During the first half of 1776 the law of November 1, 1775, establishing privateering, was three times amended and remodelled.[399] The law was thereby accommodated to the resolutions of the Continental Congress fixing the kinds of property subject to capture, and the respective shares of captors and recaptors. Doubts which had arisen as to the proper construction of the original act were now removed. The procedure before admiralty courts was made more specific. In cases of captures made by Continental vessels, appeals were permitted from state admiralty courts to the Continental Congress; in all other cases, appeals were allowed to the superior state courts. In each of the three admiralty districts in Massachusetts additional towns were named where court might be held. The towns named for the Middle district were Boston, Salem, Ipswich, and Newburyport.

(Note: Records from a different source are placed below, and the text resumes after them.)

(** ** Flags *)
Lemma flags_form r : Z.shiftr (flags_of r) FORM_SHIFT = form_of r.
Proof.
  unfold flags_of, FORM_SHIFT. rewrite Z.shiftr_lor, Z.shiftr_shiftl_l, Z.sub_diag by lia.
  rewrite Z.shiftl_0_r. by destruct (is_exception r).
Qed.

Lemma flags_except r : negb (Z.land (flags_of r) FLAG_EXCEPT =? 0) = is_exception r.
Proof.
  unfold flags_of, FLAG_EXCEPT, FORM_SHIFT. rewrite Z.land_lor_distr_l.
  replace (Z.land (Z.shiftl (form_of r) 1) 1) with 0.
  - rewrite Z.lor_0_r. by destruct (is_exception r).
  - symmetry. apply Z.bits_inj'. intros n Hn. rewrite Z.land_spec, Z.bits_0.
    destruct (decide (n = 0)) as [->|]; [by rewrite Z.shiftl_spec_low|].
    rewrite andb_comm. change 1 with (Z.ones 1) at 1. rewrite Z.ones_spec_high by lia. done.
Qed.

(** ** The store *)
Lemma lookup_map_index {A B} (f : A -> B) l i x : index l i = Some x -> index (map f l) i = Some (f x).
Proof. unfold index. destruct (0 <=? i); [|done]. intros H. by rewrite list_lookup_fmap, H. Qed.

Lemma store_form_ok s (R : list Located) i l r :
  st_flags s = map (fun x => flags_of (snd x)) R -> index R i = Some (l, r) ->
  store_form s i = Some (form_of r).
Proof.
  intros H Hi. unfold store_form. rewrite H, (lookup_map_index _ _ _ _ Hi). cbn [mbind option_bind snd].
  by rewrite flags_form.
Qed.

Lemma is_except_ok s (R : list Located) i l r :
  st_flags s = map (fun x => flags_of (snd x)) R -> index R i = Some (l, r) ->
  is_except s i = Some (is_exception r).
Proof.
  intros H Hi. unfold is_except. rewrite H, (lookup_map_index _ _ _ _ Hi). cbn [mbind option_bind snd].
  by rewrite flags_except.
Qed.

Lemma last_boundary_ok t n :
  (last_boundary t n <= n)%nat /\ is_char_boundary t (Z.of_nat (last_boundary t n)) = true.
Proof.
  induction n as [|n [IH1 IH2]]; cbn [last_boundary]; [done|].
  destruct (is_char_boundary t (Z.of_nat (S n))) eqn:E; [done|]. split; [lia|done].
Qed.
(* ===== verification/Time.v ===== *)
(** * Time: [std::time] as nanoseconds

    An [Instant] is a number of nanoseconds on the monotonic clock, a
    [Duration] a non-negative number of nanoseconds; the operations are the
    standard library's. *)
From S2P Require Import Prelude.

Definition Instant := Z.
Definition Duration := Z.

Definition ns_per_sec : Z := 1000000000.
Definition ns_per_ms : Z := 1000000.

Definition from_secs (s : Z) : Duration := s * ns_per_sec.
Definition from_millis (ms : Z) : Duration := ms * ns_per_ms.
Definition from_mins (m : Z) : Duration := from_secs (60 * m).
Definition as_secs (d : Duration) : Z := d / ns_per_sec.
Definition as_millis (d : Duration) : Z := d / ns_per_ms.
Definition as_micros (d : Duration) : Z := d / 1000.

(** [Instant::duration_since]: zero when the argument is later. *)
Definition duration_since (now earlier : Instant) : Duration := Z.max 0 (now - earlier).

(** [Instant::checked_duration_since]. *)
Definition checked_duration_since (t now : Instant) : option Duration :=
  if now <=? t then Some (t - now) else None.

Lemma as_secs_from_secs s : as_secs (from_secs s) = s.
Proof. unfold as_secs, from_secs, ns_per_sec. by rewrite Z.div_mul. Qed.

Lemma as_secs_nonneg d : 0 <= d -> 0 <= as_secs d.
Proof. intros. unfold as_secs, ns_per_sec. apply Z.div_pos; lia. Qed.

Lemma duration_since_nonneg a b : 0 <= duration_since a b.
Proof. unfold duration_since. lia. Qed.

(** Whole seconds elapsed against a deadline in seconds. *)
Lemma as_secs_lt d s : as_secs d < s <-> d < from_secs s.
Proof.
  unfold as_secs, from_secs, ns_per_sec. split; intros H.
  - apply Z.nle_gt. intros H'. apply (Z.div_le_mono _ _ 1000000000) in H'; [|lia].
    rewrite Z.div_mul in H' by lia. lia.
  - apply Z.div_lt_upper_bound; lia.
Qed.

Lemma as_secs_le d s : s <= as_secs d <-> from_secs s <= d.
Proof. pose proof (as_secs_lt d s). lia. Qed.

#[export] Hint Resolve duration_since_nonneg as_secs_nonneg : rust.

During the summer and fall of 1776 the instructions and orders to the captains of the armed vessels were issued to them by the Council, having been previously prepared by a committee. The following instructions, which were drafted by Thomas Cushing and Daniel Hopkins, were given to Captain John Fisk, and will suffice as a sample of such documents:
“The Brigantine Tyrannicide under your Command being properly Armed and Man’d and in other respects fitted for a Cruise you are hereby Ordered and directed immediately to proceed to sea and use your utmost Endeavors to protect the Sea Coast and Trade of the United States and you are also directed to exert yourself in making Captures of all Ships and other Vessels Goods Wares and Merchandise belonging to the King of Great Britain or any of his subjects wherever residing excepting only the Ships and Goods of the Inhabitants of Bermuda and the Bahama Islands—You are directed not to Cruize further Southward than Latitude Twelve North nor farther East than Longitude Nine Degrees West from London nor farther West than the Shoals of Nantucket. At all times using necessary precautions to prevent your Vessel from falling into the hands of the Enemy.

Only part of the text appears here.